Our last government thought the CIL was a good idea: we need infrastructure, so where’s the problem? This was, supposedly, not a tax, though the word levy might have told us otherwise. It was not supposed to be an arm of policy, but a locally-set way of contributing to roads, stations, and so on.
Alas, the dreaded word ‘viability’ crept in: what would be the appropriate level of charge per square metre, and for what building types should it be charged? Mention viability and you know you have entered the realm of taxation. What would the market be able to pay being the operative question, rather than what funding do we need for what infrastructure.
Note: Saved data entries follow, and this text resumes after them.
Lemma session_textual t u d : JsonShape.textual (Store.AuthSession t u d) = true.
Proof. reflexivity. Qed.

(** Reading a session file that holds JSON gives the value written there. *)
Lemma getAuthSession_content fs text v :
  Store.file_at fs Store.AUTH_FILE = Store.Content text ->
  JSON.parse text = Ok v ->
  Store.getAuthSession fs = (Ok v, fs).
Proof.
  intros Hfile Hparse.
  unfold Store.getAuthSession, Store.bind at 1.
  assert (Hdir : exists d, Store.botid_dir fs = Some d).
  { unfold Store.file_at in Hfile. destruct (Store.botid_dir fs) as [d |];
      [now exists d | discriminate]. }
  destruct Hdir as [d Hd]. rewrite (StoreFacts.ensureDir_present fs d Hd).
  unfold Store.bind, Store.existsSync, Store.try_catch, Store.readFileSync,
    Store.lift, Store.ret.
  rewrite Hfile. cbn [negb]. cbv beta iota zeta. rewrite Hfile.
  cbv beta iota zeta. now rewrite Hparse.
Qed.

(** X20.  A session that has been saved is the session that is read:
    [getAuthSession] after [saveAuthSession(s)] gives [s] back, whatever
    characters the token, the URL and the date hold. *)
Theorem saved_session_is_read_back
    (accessToken apiUrl authenticatedAt : string) (fs : Store.FS) :
  Store.writable Store.AUTH_FILE fs ->
  exists fs',
    Store.saveAuthSession
      (Store.AuthSession accessToken apiUrl authenticatedAt) fs = (Ok tt, fs')
    /\ Store.getAuthSession fs'
       = (Ok (Store.AuthSession accessToken apiUrl authenticatedAt), fs').
Proof.
  intros Hw.
  destruct (StoreFacts.saveAuthSession_writable
              (Store.AuthSession accessToken apiUrl authenticatedAt) fs Hw)
    as (fs' & Hsave & Hfile & _).
  exists fs'. split; [exact Hsave |].
  apply (getAuthSession_content fs' _ _ Hfile).
  apply JsonFacts.parse_stringify, session_textual.
Qed.
(** [check_heap] stops at the first free block whose follower is free. *)
Lemma check_heap_reports (h : heap) (s1 s2 : Z) (post : list block) :
  forall pre fuel bp count,
    (forall x b, In (x, b) (block_starts bp (pre ++ (s1, false) :: (s2, false) :: post)) ->
                 x mod 8 = 0 /\ GET h (HDRP x) = GET h (FTRP h x) /\
                 GET_SIZE h (HDRP x) = fst b /\ 0 < fst b /\
                 GET_ALLOC h (HDRP x) = (if snd b then 1 else 0)) ->
    no_adjacent_free (pre ++ [(s1, false)]) ->
    (length pre < fuel)%nat ->
    check_heap fuel h bp count = Some (Exit (NotCoalesced (bp + total pre))).
Proof.
  induction pre as [|(s, a) pre IH]; intros fuel bp count Hr Hnaf Hf;
    (destruct fuel as [|fuel]; [simpl in Hf; lia|]); cbn [check_heap].
  - destruct (Hr bp (s1, false) ltac:(left; reflexivity)) as (H8 & Hhf & Es & Hp & Ea).
    destruct (Hr (bp + s1) (s2, false) ltac:(right; left; reflexivity))
      as (_ & _ & _ & _ & Ea2).
    simpl in Es, Hp, Ea, Ea2.
    destruct (Z.gtb_spec (GET_SIZE h (HDRP bp)) 0); [|lia].
    unfold checkblock. rewrite H8, Hhf. simpl (0 =? 0). cbn [negb].
    rewrite Z.eqb_refl. cbn [negb].
    unfold NEXT_BLKP. unfold HDRP in Es. rewrite Es.
    rewrite Ea, Ea2. simpl. replace (bp + 0) with bp by lia. reflexivity.
  - destruct (Hr bp (s, a) ltac:(left; reflexivity)) as (H8 & Hhf & Es & Hp & Ea).
    simpl in Es, Hp, Ea.
    destruct (Z.gtb_spec (GET_SIZE h (HDRP bp)) 0); [|lia].
    unfold checkblock. rewrite H8, Hhf. simpl (0 =? 0). cbn [negb].
    rewrite Z.eqb_refl. cbn [negb].
    unfold NEXT_BLKP. pose proof Es as Es'. unfold HDRP in Es'. rewrite Es'.
    assert (Hnext : exists c, In (bp + s, c)
                     (block_starts bp (((s, a) :: pre) ++ (s1, false) :: (s2, false) :: post))
                     /\ ~ (a = false /\ snd c = false)).
    { simpl in Hnaf. destruct Hnaf as (Hn & _).
      destruct pre as [|c pre]; simpl in *.
      - exists (s1, false). split; [right; left; reflexivity|exact Hn].
      - exists c. split; [right; left; reflexivity|exact Hn]. }
    destruct Hnext as (c & Hc & Hnc).
    destruct (Hr _ _ Hc) as (_ & _ & _ & _ & Eac).
    assert (Eand : (GET_ALLOC h (HDRP bp) =? 0) &&
                   (GET_ALLOC h (HDRP (bp + s)) =? 0) = false).
    { rewrite Ea, Eac. destruct a; [reflexivity|].
      destruct (snd c) eqn:Ec; [reflexivity|]. exfalso. apply Hnc. tauto. }
    rewrite Eand.
    rewrite (IH fuel (bp + s)).
    + simpl. f_equal. f_equal. f_equal. lia.
    + intros x b Hx. apply Hr. right. exact Hx.
    + simpl in Hnaf. apply Hnaf.
    + simpl in Hf. lia.
Qed.
Lemma findModel_returnLatest_leaf_only_witness :
  (labelled ModelC = true /\ subclasses ModelC = [] /\
   findModel ModelC "NonExistent" false true = Return ModelC /\
   findModel ModelC "NonExistent" true false = Return ModelC) /\
  (labelled ModelA = true /\
   findModel ModelA "NonExistent" false true = Raise NotFound /\
   findModel ModelA "NonExistent" true false = Return ModelA).
Proof.
  split.
  - split; [reflexivity|]. split; [reflexivity|].
    apply (findModel_returnLatest_leaf_only ModelC "NonExistent" eq_refl).
    + intros n Hn. simpl in Hn.
      repeat (destruct Hn as [<-|Hn]; [reflexivity|]). destruct Hn.
    + reflexivity.
  - split; [reflexivity|].
    apply (findModel_returnLatest_leaf_only ModelA "NonExistent" eq_refl).
    + intros n Hn. simpl in Hn.
      repeat (destruct Hn as [<-|Hn]; [reflexivity|]). destruct Hn.
    + discriminate.
Defined.

End ModelBaseProps.

Module VersionedBaseProps.
Import VersionedBase.

Lemma preorder_unfold (c : class) :
  preorder c = c :: flat_map preorder (subclasses c).
Proof. destruct c; reflexivity. Qed.

Lemma last_cons_nonempty {A : Type} (x d d' : A) (l : list A) :
  l <> [] -> last (x :: l) d = last l d'.
Proof.
  revert x. induction l as [|y l IH]; intros x Hl; [congruence|].
  destruct l as [|z l]; [reflexivity|].
  change (last (x :: y :: z :: l) d) with (last (y :: z :: l) d).
  change (last (y :: z :: l) d') with (last (z :: l) d').
  apply IH. discriminate.
Qed.

Lemma preorder_nonempty (c : class) : preorder c <> [].
Proof. rewrite preorder_unfold. discriminate. Qed.

Lemma deepest_only_child (n : string) (v : option string) (next : class) :
  deepest (Class n v [next]) = deepest next.
Proof.
  unfold deepest.
  change (preorder (Class n v [next]))
    with (Class n v [next] :: (preorder next ++ [])).
  rewrite app_nil_r. apply last_cons_nonempty, preorder_nonempty.
Qed.

Section NewFromVersionProps.

Context {Args : Type}.
Variable args : Args.
Variable version : option string.

(** The loop on a lineage that does not hold the version. *)
Lemma scan_loop_absent (rd rl : bool) (cls scan : class) :
  linear scan = true ->
  absent version (preorder scan) ->
  scan_loop args version rd rl cls scan =
  if rd then Return (New cls args)
  else if rl then Return (New (deepest scan) args)
  else Raise NotFound.
Proof.
  induction scan as [n v subs IH] using class_subtree_ind.
  intros Hlin Habs. simpl.
  assert (py_eq v version = false) as ->.
  { apply py_eq_false.
    apply (Habs (Class n v subs)). rewrite preorder_unfold. left. reflexivity. }
  destruct subs as [|next [|other rest]].
  - reflexivity.
  - rewrite deepest_only_child.
    apply (Forall_inv IH).
    + unfold linear in *. simpl in Hlin. rewrite app_nil_r in Hlin. exact Hlin.
    + intros m Hm. apply Habs. simpl. rewrite app_nil_r. right. exact Hm.
  - unfold linear in Hlin. simpl in Hlin. discriminate.
Qed.

(** [newFromVersion] on a start class that forks and does not itself carry
    the version: the flags play no part. *)
Lemma newFromVersion_fork_at_start (rd rl : bool) (cls : class) :
  versionString cls <> version ->
  2 <= List.length (subclasses cls) ->
  newFromVersion cls args version rd rl = Raise AmbiguousHierarchy.
Proof.
  intros Hv Hlen. unfold newFromVersion.
  apply py_eq_false in Hv. rewrite Hv.
  destruct (subclasses cls) as [|a [|b r]]; simpl in Hlen; try lia.
  reflexivity.
Qed.

(** C1 (the code departs from the claim): on a chain whose second class
    forks, [newFromVersion] from the first class for a version held by none
    returns an instance under either fallback flag and raises [NotFound]
    without them; [AmbiguousHierarchy] is not raised. *)
Theorem newFromVersion_fork_below_start :
  List.length (subclasses Fork2) = 2 /\
  newFromVersion Fork1 args (Some "9.9") true false = Return (New Fork1 args) /\
  newFromVersion Fork1 args (Some "9.9") false true = Return (New Fork2 args) /\
  newFromVersion Fork1 args (Some "9.9") false false = Raise NotFound.
Proof. repeat split. Qed.

(** C5: in the lineage "1.0", "2.0", "3.0", asking the first class for
    "2.0" calls the second class on the supplied arguments, whatever the
    fallback flags. *)
Theorem newFromVersion_middle_of_lineage (rd rl : bool) :
  newFromVersion Ver1 args (Some "2.0") rd rl = Return (New Ver2 args).
Proof. reflexivity. Qed.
It is a betterment tax by another name.
We now have a situation in which, outside London, the vast majority of local authorities have yet to set a CIL level. Since it is not compulsory, there is only pressure to act if you think it will be of benefit. Since viability is suspect in respect of almost any development in much of the country, it won’t be a surprise if many authorities continue to rely on Section 106 if and when they think they can extract some cash from applicants (assuming there is any left after they have paid uncapped planning fees).
In richer areas, the introduction of CIL supposedly means that other planning gain demands vanish. Tell it to the marines. Once councils think they can extract more, they will try to do so, provided it makes sense in terms of their general planning policies.
But isn’t CIL absolutely not about policy? Tell it to some more marines.
Practical examples given at a Planning in London conference this week: Croydon’s CIL charge for a small apartment in its central area is £0. In Nine Elms it is £34,500 for the same size of unit. A 1,500m2 supermarket in Camden will cost you £37,500; in Hillingdon it will be £322,500.
Incidentally, while CIL encourages the creation of ever smaller units by housebuilders, Mayor Boris Johnson is still flying the flag for larger units in his London Plan supplementary guidance on housing.
He is also still charging another form of CIL, that is to say, his Crossrail levy.
The property sector is trying to fight some of the levels being set. The Greater Norwich Development Partnership, after a battle in front of an assessor, has reduced its per square metre charge for homes from £160 to £115. That will save housebuilders about £4,000 per home - an enormous sum. By contrast, rich people extending their homes in prosperous boroughs in the capital will pay nothing at all, because extensions are exempt. Presumably this is because they are thought to be voters.
When will we wake up to the fact that housebuilders absolutely cannot provide the quantum of new homes we need in London for the foreseeable future? The least we can do is remove burdens from them, and I believe residential development should be free of all planning gain, affordable housing and other taxes on delivery as soon as is practical.
The AJ’s campaign, More Homes, Better Homes, should support housing providers in this matter. Too many people kick them every time they try to build. Meanwhile, the government should think again about how to provide affordable housing - and plenty of it.